Reuben Lai, head of GrabVentures, said GrabCycle is open to having more mobility brands on its "open marketplace". GrabVentures is Grab's innovation arm to test new mobility and payment concepts, and GrabCycle is its pilot project.
Mr Lai said: "The GrabCycle marketplace reflects our belief in working with the right partners to improve mobility in cities. Together, we hope to re-design public spaces for bike-sharing and other personal mobility options. We will study commuting patterns and use data to identify and build new cycling pathways and common parking spots for our users."
At the launch, Sentosa was unveiled as Grab's first GrabCycle venue partner, which means users of the four bike and e-scooter sharing services can park at GrabCycle's parking stations on the island.
For the project, Grab has also partnered local supply-chain solutions company YCH to ensure that GrabCycle bikes and scooters are properly parked.
Mr Lai said plans are afoot to roll out GrabCycle regionally. "Our focus is to test it to make sure we get it right in Singapore, and if consumers love it, then there's nothing stopping us from continuing to expand throughout South-east Asia."
No pricing details have been confirmed, but BT understands that GrabCycle will offer standardised fares across its partner brands, and users can opt for a subscription plan.
Lee Der-Horng, director of the NUS-LTA Transport Research Centre, views the launch of GrabCycle as more of a move to shape Grab into a marketplace for mobility solutions: "Grab's core business is private-hire cars.

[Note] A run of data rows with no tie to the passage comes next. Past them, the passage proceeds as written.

Definition sample_items : list value :=
  [line_item "A1" "Consulting" (VInt 1000);
   line_item "ZaokPol" "Rounding" (VFloat (S754_zero false));
   line_item "ZaokPol" "Rounding" (VInt 1);
   line_item "B2" "Free sample" (VInt 0)].

Definition invoice (number registration_no payment_code : string) : value :=
  VDict
    [("DocumentNumber", VStr number);
     ("VariableSymbol", VStr number);
     ("Purchaser", VDict [("IdentificationNumber", VStr registration_no)]);
     ("OrderNumber", VNone);
     ("DateOfIssue", VStr "2016-01-15");
     ("DateOfTaxing", VStr "2016-01-15");
     ("Maturity", VInt 14);
     ("ItemsTextPrefix", VStr "We invoice you for:");
     ("ItemsTextSuffix", VStr "Thank you.");
     ("Note", VNone);
     ("MyCompanyDocumentAddress",
      VDict [("AccountNumber", VStr "123456789"); ("BankNumberCode", VStr "0800");
             ("Iban", VStr "CZ6508000000000123456789"); ("Swift", VStr "GIBACZPX")]);
     ("PaymentOption", VDict [("Code", VStr payment_code)]);
     ("Currency", VDict [("Code", VStr "CZK")]);
     ("ExchangeRate", VInt 1);
     ("IssuedInvoiceItems", VList sample_items)].

Definition sample_invoice : value := invoice "20160001" "27074358" "B".

(** ** Observations on a run *)

Definition is_get (req : request) : bool := String.eqb (req_method req) "GET".

Definition is_post (req : request) : bool := String.eqb (req_method req) "POST".

(** The remote list-subjects calls and the remote invoice-creation calls
    among the effects of a run. *)
Definition subject_fetches (l : list event) : list request :=
  List.filter is_get (requests l).

Definition invoice_posts (l : list event) : list request :=
  List.filter is_post (requests l).

Definition loading_cache : event :=
  EvPrint [PVal (VStr "Loading Fakturoid API cache")].

Definition cache_warning (e : exn) : event :=
  EvPrint [PVal (VStr "WARNING: Cache load failed: %s. Continuing anyway."); PExn e].

Definition is_warning (ev : event) : bool :=
  match ev with
  | EvPrint (PVal (VStr s) :: _) =>
      String.eqb s "WARNING: Cache load failed: %s. Continuing anyway."
  | _ => false
  end.

(** The warnings a run has printed. *)
Definition warnings (l : list event) : list event := List.filter is_warning l.

(** The request of [get_subjects]. *)
Definition subjects_request (fakturoid : FakturoidAPI) : request :=
  {| req_method := "GET"; req_url := api_url fakturoid +:+ "/subjects.json";
     req_auth := session_auth fakturoid; req_headers := session_headers fakturoid;
     req_json := None |}.

(** ** A sample run *)

Definition sample_args : arguments :=
  {| fakturoid_account_name := "acme"; fakturoid_email := "billing@example.com";
     fakturoid_api_key := "secret"; idoklad_invoices_json := "invoices.json" |}.

Definition sample_cache : value :=
  VDict [("fakturoid_subjects", VList sample_subjects)].

(** Two invoices: the purchaser of the first is a cached subject, the
    purchaser of the second is not. *)
Definition sample_input : value :=
  VDict [("Data", VList [invoice "20160001" "27074358" "B";
                         invoice "20160002" "99999999" "B"])].

(** A service that accepts every request. *)
Definition sample_respond (seen : list request) (req : request) : result response :=
  Ok {| status_code := if is_post req then 201 else 200;
        text := "OK";
        json := if is_post req
                then Ok (VDict [("number", VStr "2016-0001")])
                else Ok (VList sample_subjects) |}.

(** Stand-ins for [pickle] and [json] on two files: the cache file holds
    the pickled [sample_cache], the input file the text of [sample_input]. *)
Definition sample_cache_bytes : list Byte.byte := [Byte.x80; Byte.x04].

Definition sample_input_bytes : list Byte.byte := [Byte.x7b; Byte.x7d].

Definition sample_pickle_dumps (obj : value) : list Byte.byte := sample_cache_bytes.

Definition sample_pickle_loads (data : list Byte.byte) : result value :=
  match data with
  | [Byte.x80; Byte.x04] => Ok sample_cache
  | _ => Raise (OtherError "UnpicklingError")
  end.

Definition sample_json_loads (data : list Byte.byte) : result value :=
  match data with
  | [Byte.x7b; Byte.x7d] => Ok sample_input
  | _ => Raise (OtherError "JSONDecodeError")
  end.

Definition empty_world : world := {| fs := ∅; log := [] |}.

Definition sample_world : world :=
  {| fs := {[ CACHE_FILE := File sample_cache_bytes;
              "invoices.json" := File sample_input_bytes ]};
     log := [] |}.

(** The cache path names a directory. *)
Definition directory_world : world :=
  {| fs := {[ CACHE_FILE := Directory ]}; log := [] |}.

(** The cache file is not a pickle. *)
Definition corrupt_world : world :=
  {| fs := {[ CACHE_FILE := File [Byte.x00] ]}; log := [] |}.

(** [sends n P m]: whatever the world, [m] sends at most [n] requests, all
    of them satisfying [P], and leaves earlier requests as they were. *)
Definition sends {A : Type} (n : nat) (P : request -> Prop) (m : io A) : Prop :=
  forall w,
  exists reqs,
    requests (log (snd (run m w))) = requests (log w) ++ reqs /\
    Forall P reqs /\ (length reqs <= n)%nat.

(** The warning rule as the specification words it: when the cache file is
    not absent and loading it fails, whatever the reason, the load surfaces
    a warning. *)
Definition warns_unless_absent (pickle_loads : list Byte.byte -> result value)
    (w : world) : Prop :=
  fs w !! CACHE_FILE <> None ->
  (exists e w', run (pickle_load pickle_loads CACHE_FILE) w = (Raise e, w')) ->
  warnings (log (snd (run (load_cache pickle_loads) w))) <> [].

(** A first run: the input file is there, the cache file is not. *)
Definition cold_world : world :=
  {| fs := {[ "invoices.json" := File sample_input_bytes ]}; log := [] |}.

Cycling is not important to them and not really a complement to their core business, as private-hire cars can offer point-to-point transportation services. Grab is moving into this area for the sake of expanding its business varieties so that it can position itself as a multi-modal, urban-mobility solution provider."
Anywheel founder Htay Aung described GrabCycle as a "game-changer" for Singapore and South-east Asia's bike-sharing industry. "Grab, already as established as it is, can easily direct traffic from its Grab app to its new GrabCycle app at a very low cost. ... Partnering GrabCycle gives companies like ours more exposure to the local and South-east Asian markets."
GrabCycle comes at a time of change in point-to-point transportation. Uber will soon sell part of its South-east Asian business to Grab; ComfortDelGro has proposed to buy 51 per cent of Uber's private car rental subsidiary. And Grab recently put US$45 million in oBike.
Meanwhile, Uber said in response to Grab's move: "As a tech company, we are always exploring new ways for our Uber app to provide affordable and accessible ways for users to move around their cities. We are piloting bike-sharing via the app in the US and it is exciting to see how bikes fit into the vision of shared mobility on demand for the future."